Content starts

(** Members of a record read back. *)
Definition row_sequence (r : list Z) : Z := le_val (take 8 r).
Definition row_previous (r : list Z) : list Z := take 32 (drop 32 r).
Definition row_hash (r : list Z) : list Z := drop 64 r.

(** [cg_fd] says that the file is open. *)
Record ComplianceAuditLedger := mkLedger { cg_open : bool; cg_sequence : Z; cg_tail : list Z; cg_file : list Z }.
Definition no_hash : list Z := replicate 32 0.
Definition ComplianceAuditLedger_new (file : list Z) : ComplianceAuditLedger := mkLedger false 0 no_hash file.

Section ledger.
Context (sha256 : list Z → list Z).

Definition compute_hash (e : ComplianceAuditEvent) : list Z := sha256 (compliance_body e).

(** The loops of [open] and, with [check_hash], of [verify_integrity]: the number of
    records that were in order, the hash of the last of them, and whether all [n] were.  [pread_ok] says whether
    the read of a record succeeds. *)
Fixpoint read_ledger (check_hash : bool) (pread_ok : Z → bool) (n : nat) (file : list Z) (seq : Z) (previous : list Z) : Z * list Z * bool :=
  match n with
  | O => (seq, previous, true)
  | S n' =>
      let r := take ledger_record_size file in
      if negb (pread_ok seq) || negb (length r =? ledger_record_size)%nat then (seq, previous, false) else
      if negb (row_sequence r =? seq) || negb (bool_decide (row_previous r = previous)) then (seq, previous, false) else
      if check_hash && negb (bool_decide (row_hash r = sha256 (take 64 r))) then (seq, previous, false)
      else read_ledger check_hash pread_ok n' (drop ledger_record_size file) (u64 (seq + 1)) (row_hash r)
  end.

Content ends

## WHAT TO WORK ON
Which lines above contain "that"? Show each of them.

## SOLUTION TO THIS TASK
(** [cg_fd] says that the file is open. *)
    records that were in order, the hash of the last of them, and whether all [n] were.  [pread_ok] says whether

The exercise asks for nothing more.